Combinatorial crystallization of an RNA–protein complex

One of the most difficult steps in X-ray crystallography of a ribonucleoprotein (RNP) complex is obtaining crystals that diffract to high resolution. This paper describes a procedure for identifying the optimal lengths of the nucleic acid components that provide high-quality crystals of the RNP. Both strands of an RNA duplex were varied in a systematic manner to generate a large number of unique RNPs that were screened for crystallization behavior. As observed in the crystallization of other nucleic acids and their complexes, the exact length of the RNA chains was found to be critical in obtaining diffraction-quality crystals, even though the relative molecular weights of the protein and RNA components were ∼50 and ∼10 kDa, respectively. In particular, the helix–loop–helix structure in the mRNA for the Saccharomyces cerevisiae ribosomal protein L30, which functions as an autoregulatory element for L30 expression, was synthesized as two separate RNA chains of variable length (12–14 and 15–17 nucletides).

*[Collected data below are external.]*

(** * gemini-review: the review-result pipeline of [scripts/gemini_review.py]

    A shallow embedding of the pure core of the script
    ([calculate_thinking_level], [parse_json_response], the grouping done by
    [format_interactive_output], and the file collection of [review_code]),
    together with the properties its specification states about them.

    Conventions.
    - A Python [str] is a sequence of Unicode code points: [text] is
      [list N], one number per code point.  ASCII literals are written with
      [of_string].
    - A value decoded by [json.loads] is a [json]; a Python [dict] with
      string keys is a [gmap text json] (Python compares dicts without regard
      to insertion order, which is the equality of [gmap]).
    - Python exceptions are explicit: a computation is an [outcome], either
      [Ok v] or [Raise e], threaded with the bind notation [x ← c; k]. *)

From Stdlib Require Import ZArith NArith QArith Qminmax String Ascii List Lia.
From stdpp Require Import base option list gmap pretty.

Set Warnings "-register-all".
#[local] Open Scope list_scope.

(** ** Text *)

Definition char := N.
Abbreviation text := (list N).

Definition of_string (s : string) : text :=
  map N_of_ascii (list_ascii_of_string s).

Definition chr (a : ascii) : char := N_of_ascii a.

(** [Py_UNICODE_ISSPACE]: the predicate behind both [str.strip()] and the
    regular-expression class [\s] on [str] patterns. *)
Definition is_space (c : char) : bool :=
  ((9 <=? c) && (c <=? 13) || (28 <=? c) && (c <=? 32)
   || (c =? 133) || (c =? 160) || (c =? 5760)
   || (8192 <=? c) && (c <=? 8202)
   || (c =? 8232) || (c =? 8233) || (c =? 8239) || (c =? 8287)
   || (c =? 12288))%N.

Definition char_eqb (a b : char) : bool := N.eqb a b.

Definition c_newline : char := 10%N.

Fixpoint text_eqb (a b : text) : bool :=
  match a, b with
  | [], [] => true
  | x :: a', y :: b' => char_eqb x y && text_eqb a' b'
  | _, _ => false
  end.

(** [s.startswith(p)] *)
Fixpoint starts_with (p s : text) : bool :=
  match p, s with
  | [], _ => true
  | x :: p', y :: s' => char_eqb x y && starts_with p' s'
  | _ :: _, [] => false
  end.

(** [p in s] for two strings: [p] occurs at some offset of [s]. *)
Fixpoint is_substring (p s : text) : bool :=
  starts_with p s ||
  match s with
  | [] => false
  | _ :: s' => is_substring p s'
  end.

(** [s.count(p)] for a non-empty [p]: occurrences counted left to right
    without overlap.  [skip] is the number of characters still covered by
    the occurrence found last. *)
Fixpoint count_from (p s : text) (skip : nat) : nat :=
  match s with
  | [] => 0
  | _ :: s' =>
      match skip with
      | S k => count_from p s' k
      | O => if starts_with p s
             then S (count_from p s' (length p - 1))
             else count_from p s' 0
      end
  end.

Definition str_count (p s : text) : nat := count_from p s 0.

(** [s.lstrip()], [s.rstrip()], [s.strip()] *)
Fixpoint lstrip (s : text) : text :=
  match s with
  | c :: s' => if is_space c then lstrip s' else s
  | [] => []
  end.

Fixpoint rstrip (s : text) : text :=
  match s with
  | [] => []
  | c :: s' => if forallb is_space s then [] else c :: rstrip s'
  end.

Definition strip (s : text) : text := rstrip (lstrip s).

(** Decimal rendering of a non-negative integer, [str(n)]. *)
Definition str_of_nat (n : nat) : text := of_string (pretty (N.of_nat n)).

(** [sep.join(parts)] *)
Fixpoint join (sep : text) (parts : list text) : text :=
  match parts with
  | [] => []
  | [p] => p
  | p :: rest => p ++ sep ++ join sep rest
  end.

(** [s.split('\n')]: always at least one piece. *)
Fixpoint split_lines (s : text) : list text :=
  match s with
  | [] => [[]]
  | c :: s' =>
      match split_lines s' with
      | l :: ls => if char_eqb c c_newline then [] :: l :: ls else (c :: l) :: ls
      | [] => [[c]]
      end
  end.

(** ** Python values and exceptions *)

Inductive json :=
| JNull
| JBool (b : bool)
| JInt (z : Z)
| JFloat (lexeme : text)
| JStr (s : text)
| JArr (l : list json)
| JObj (m : gmap text json).

(** The exceptions the pipeline can meet.  A [JSONDecodeError] carries the
    decoder's message, the document and the offset of the error.
    [BudgetExhausted] is no exception of Python: it stands for the end of
    the recursion budget of the model of the decoder, which no call reaches
    (lemma [json_loads_budget] below). *)
Inductive exn :=
| TypeError
| AttributeError
| KeyError (k : text)
| RecursionError
| ValueError
| BudgetExhausted
| JSONDecodeError (msg doc : text) (pos : nat).

Inductive outcome (A : Type) :=
| Ok (a : A)
| Raise (e : exn).
Arguments Ok {A} a.
Arguments Raise {A} e.

(** The error monad of Python control flow; [x ← c; k] is stdpp's notation
    for [mbind]. *)
#[global] Instance outcome_ret : MRet outcome := fun A a => Ok a.
#[global] Instance outcome_bind : MBind outcome := fun A B k c =>
  match c with
  | Ok a => k a
  | Raise e => Raise e
  end.
Lemma part_then_disconnect_witness :
  consistent both_in_room /\ has_own bob (sockets both_in_room) = true
  /\ keys (socket_channels both_in_room bob) = ["room1"]
  /\ emitted (part bob "room1" both_in_room)
     = emitted (disconnect bob both_in_room).
Proof.
  pose proof (reachable_consistent _ both_in_room_reachable) as Hc.
  split; [exact Hc|]. split; [reflexivity|]. split; [reflexivity|].
  exact (proj1 (proj2 (proj2 (proj2
           (part_then_disconnect both_in_room bob "room1" Hc eq_refl
              eq_refl))))).
Defined.


(** ** Display names *)

Lemma chat_fanout_events s who message clock r t ev :
  forall k, In (t, ev) (chat_fanout s who message clock k r) ->
            exists j, ev = ChatMessage s who message (clock j).
Proof.
  induction r as [|[id0 t0] rest IH]; intros k; simpl; [tauto|].
  intros [H|H].
  - inversion H; subst. now exists k.
  - exact (IH _ H).
Qed.

(** X9.  After [setUsername] the hub shows the socket under the name it
    sent, or under ["User-"] followed by the first six characters of its
    identifier when the name sent was empty: every chat message the socket
    sends next carries that name.  The other sockets keep their names, and
    [setUsername] itself emits nothing and touches no roster. *)
Theorem username_shown_in_chat (st : state) (s : sid) (u : string) :
  let shown := if truthy u then u else String.append "User-" (slice6 s) in
  let st' := final (setUsername s u st) in
  name_of (usernames st') s = Name shown
  /\ (forall s', s' <> s ->
                 name_of (usernames st') s' = name_of (usernames st) s')
  /\ emitted (setUsername s u st) = []
  /\ channels st' = channels st
  /\ (forall c message clock t ev,
         In (t, ev) (emitted (chatMessage s c message clock st')) ->
         exists k, ev = ChatMessage s (Name shown) message (clock k)).
Proof.
  intros shown st'.
  assert (Hname : name_of (usernames st') s = Name shown).
  { unfold st', setUsername, name_of, get. simpl. rewrite own_set_same.
    fold shown. destruct u; reflexivity. }
  split; [exact Hname|]. split; [|split; [|split]].
  - intros s' Hne. unfold st', setUsername, name_of, get. simpl.
    now rewrite own_set_other.
  - reflexivity.
  - reflexivity.
  - intros c message clock t ev. unfold chatMessage.
    destruct (negb (truthy c)); [intros []|].
    destruct (get c (channels st')); try (intros []).
    unfold done. cbn [emitted]. rewrite Hname. apply chat_fanout_events.
Qed.

End HubExtra.

(* ================================================================== *)
(** * Further facts about the bitrate rewrite *)
(* ================================================================== *)

Module CodecExtra.
Import Str StrFacts Codec CodecSpec CodecMore CodecFacts.

Local Infix "+++" := String.append (at level 60, right associativity).

(** ** Prefixes, digit runs and the regular expression *)

Lemma startsWith_spec s p :
  startsWith s p = true <-> exists b, s = p +++ b.
Proof.
  revert s. induction p as [|a p IH]; intros s; simpl.
  - split; [intros _; now exists s | reflexivity].
  - destruct s as [|c s].
    + split; [discriminate | intros [b Hb]; discriminate].
    + destruct (Ascii.eqb_spec c a) as [->|Hne]; simpl.
      * rewrite IH. split; intros [b Hb]; exists b; congruence.
      * split; [discriminate | intros [b Hb]; congruence].
Qed.

Lemma startsWith_shorter s p q :
  startsWith s (p +++ q) = true -> startsWith s p = true.
Proof.
  rewrite !startsWith_spec. intros [b Hb]. exists (q +++ b).
  now rewrite Hb, append_assoc.
Qed.

Lemma strip_prefix_spec p s r : strip_prefix p s = Some r <-> s = p +++ r.
Proof.
  revert s. induction p as [|a p IH]; intros s; simpl.
  - split; congruence.
  - destruct s as [|c s]; [split; discriminate|].
    destruct (Ascii.eqb_spec c a) as [->|Hne].
    + rewrite IH. split; congruence.
    + split; [discriminate | congruence].
Qed.

Lemma span_digits_spec r :
  r = fst (span_digits r) +++ snd (span_digits r).
Proof.
  induction r as [|c r IH]; simpl; [reflexivity|].
  destruct (is_digit c); [|reflexivity].
  destruct (span_digits r). simpl in *. congruence.
Qed.

Lemma span_digits_run ds c rest :
  all_digits ds -> is_digit c = false ->
  span_digits (ds +++ String c rest) = (ds, String c rest).
Proof.
  intros Hd Hc. induction ds as [|d ds IH]; simpl.
  - now rewrite Hc.
  - inversion Hd as [|? ? Hdig Hrest]; subst. rewrite Hdig.
    now rewrite (IH Hrest).
Qed.

Lemma rtpmap_here_sound s pt :
  rtpmap_here s = Some pt ->
  pt <> EmptyString /\ all_digits pt
  /\ exists b, s = "a=rtpmap:" +++ pt +++ " opus" +++ b.
Proof.
  intros H. pose proof (rtpmap_here_digits s pt H) as Hd.
  unfold rtpmap_here in H.
  destruct (strip_prefix "a=rtpmap:" s) as [r|] eqn:E; [|discriminate].
  apply strip_prefix_spec in E. pose proof (span_digits_spec r) as Hr.
  destruct (span_digits r) as [ds rest]. simpl in Hr.
  destruct ds as [|d ds]; [discriminate|].
  destruct (startsWith rest " opus") eqn:Ho; [|discriminate].
  inversion H; subst pt. apply startsWith_spec in Ho. destruct Ho as [b Hb].
  split; [discriminate|]. split; [exact Hd|].
  exists b. now rewrite E, Hr, Hb.
Qed.

Lemma rtpmap_here_complete ds b :
  ds <> EmptyString -> all_digits ds ->
  rtpmap_here ("a=rtpmap:" +++ ds +++ " opus" +++ b) = Some ds.
Proof.
  intros Hne Hd. unfold rtpmap_here.
  assert (E : strip_prefix "a=rtpmap:" ("a=rtpmap:" +++ ds +++ " opus" +++ b)
              = Some (ds +++ " opus" +++ b))
    by now apply strip_prefix_spec.
  rewrite E.
  change (" opus" +++ b) with (String " " ("opus" +++ b)).
  rewrite span_digits_run by (auto || reflexivity).
  destruct ds; [congruence | reflexivity].
Qed.

Lemma rtpmap_match_here s pt :
  rtpmap_here s = Some pt -> rtpmap_match s = Some pt.
Proof. intros H. destruct s; cbn [rtpmap_match]; now rewrite H. Qed.

(** X10.  The payload type [setAudioBitrate] reads from a line is a
    non-empty run of decimal digits standing between [a=rtpmap:] and
    [ opus] in that line; and a line that contains such an occurrence
    always yields a payload type. *)
Theorem rtpmap_match_finds_payload_type (line : string) :
  (forall pt,
      rtpmap_match line = Some pt ->
      pt <> EmptyString /\ all_digits pt
      /\ exists a b, line = a +++ "a=rtpmap:" +++ pt +++ " opus" +++ b)
  /\ (forall a ds b,
         ds <> EmptyString -> all_digits ds ->
         line = a +++ "a=rtpmap:" +++ ds +++ " opus" +++ b ->
         exists pt, rtpmap_match line = Some pt).
Proof.
  split.
  - induction line as [|c line IH]; intros pt; cbn [rtpmap_match].
    + destruct (rtpmap_here EmptyString) eqn:E; [|discriminate].
      intros H. inversion H; subst.
      destruct (rtpmap_here_sound _ _ E) as (H1 & H2 & b & Hb).
      split; [exact H1|]. split; [exact H2|]. now exists EmptyString, b.
    + destruct (rtpmap_here (String c line)) as [pt'|] eqn:E.
      * intros H. inversion H; subst.
        destruct (rtpmap_here_sound _ _ E) as (H1 & H2 & b & Hb).
        split; [exact H1|]. split; [exact H2|]. now exists EmptyString, b.
      * intros H. destruct (IH pt H) as (H1 & H2 & a & b & Hab).
        split; [exact H1|]. split; [exact H2|].
        exists (String c a), b. simpl. now rewrite Hab.
  - intros a ds b Hne Hd ->. induction a as [|c a IH].
    + exists ds. simpl append.
      apply rtpmap_match_here. now apply rtpmap_here_complete.
    + destruct IH as [pt Hpt].
      change (String c a +++ "a=rtpmap:" +++ ds +++ " opus" +++ b)
        with (String c (a +++ "a=rtpmap:" +++ ds +++ " opus" +++ b)).
      cbn [rtpmap_match].
      destruct (rtpmap_here (String c _)) as [pt'|]; eauto.
Qed.


(** ** What the loop does to the lines *)

Section PolicyExtra.
Variables bitrate sampleRate : N.

Local Abbreviation suffix := (fmtp_suffix bitrate sampleRate).
Local Abbreviation tias := (bandwidth_line bitrate).
Local Abbreviation extended' := (extended bitrate sampleRate).
Local Abbreviation kept' := (kept bitrate sampleRate).

Local Arguments startsWith : simpl never.
Local Arguments includes : simpl never.
Local Arguments String.append : simpl never.

Lemma extended_suffix_names_bitrate y :
  includes (y +++ suffix) "maxaveragebitrate" = true.
Proof. apply includes_append_r, suffix_names_bitrate. Qed.

Lemma extended_trans x y z : extended' x y -> extended' y z -> extended' x z.
Proof.
  intros [->|(-> & Hs & Hi)] Hyz; [exact Hyz|].
  destruct Hyz as [->|(_ & _ & Hi')].
  - right. auto.
  - rewrite extended_suffix_names_bitrate in Hi'. discriminate.
Qed.

Lemma kept_refl y : kept' y y.
Proof. split; [apply grown_refl | now left]. Qed.

Lemma kept_trans x y z : kept' x y -> kept' y z -> kept' x z.
Proof.
  intros [G1 E1] [G2 E2].
  split; [exact (grown_trans _ _ _ G1 G2) | exact (extended_trans _ _ _ E1 E2)].
Qed.

Lemma kept_all_refl l : Forall2 kept' l l.
Proof. induction l; constructor; auto using kept_refl. Qed.

Lemma kept_all_trans l1 :
  forall l2 l3, Forall2 kept' l1 l2 -> Forall2 kept' l2 l3 ->
                Forall2 kept' l1 l3.
Proof.
  induction l1 as [|x l1 IH]; intros l2 l3 H12 H23.
  - inversion H12; subst. inversion H23; subst. constructor.
  - inversion H12 as [|? y ? l2' Hxy H12']; subst.
    inversion H23 as [|? z ? l3' Hyz H23']; subst.
    constructor; [exact (kept_trans _ _ _ Hxy Hyz) | exact (IH _ _ H12' H23')].
Qed.

Lemma patch_fmtp_kept pt later :
  Forall2 kept' later (patch_fmtp bitrate sampleRate pt later).
Proof.
  induction later as [|l rest IH]; cbn [patch_fmtp]; [constructor|].
  destruct (startsWith l ("a=fmtp:" +++ pt)) eqn:Hs.
  - constructor; [|apply kept_all_refl].
    destruct (includes l "maxaveragebitrate") eqn:Hi; [apply kept_refl|].
    split; [apply grown_suffix|]. right.
    split; [reflexivity|]. split; [|exact Hi].
    exact (startsWith_shorter _ _ _ Hs).
  - constructor; [apply kept_refl | exact IH].
Qed.

Lemma patched_kept line later :
  Forall2 kept' later (patched bitrate sampleRate line later).
Proof.
  unfold patched. destruct (includes line "opus/48000");
    [|apply kept_all_refl].
  destruct (rtpmap_match line); [apply patch_fmtp_kept | apply kept_all_refl].
Qed.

Duplex formation of these RNAs formed the asymmetric, internal loop-binding site for L30. 16 such RNA duplexes, varying by ±1 residue at the 5′ or 3′ end of either chain, were used to prepare 16 unique complexes with a maltose-binding protein-L30 fusion protein. The complexes were screened against 48 standard crystallization conditions in 2304 experiments, yielding 30 conditions with single crystals in the initial screen. The most promising of these is being used for structure determination.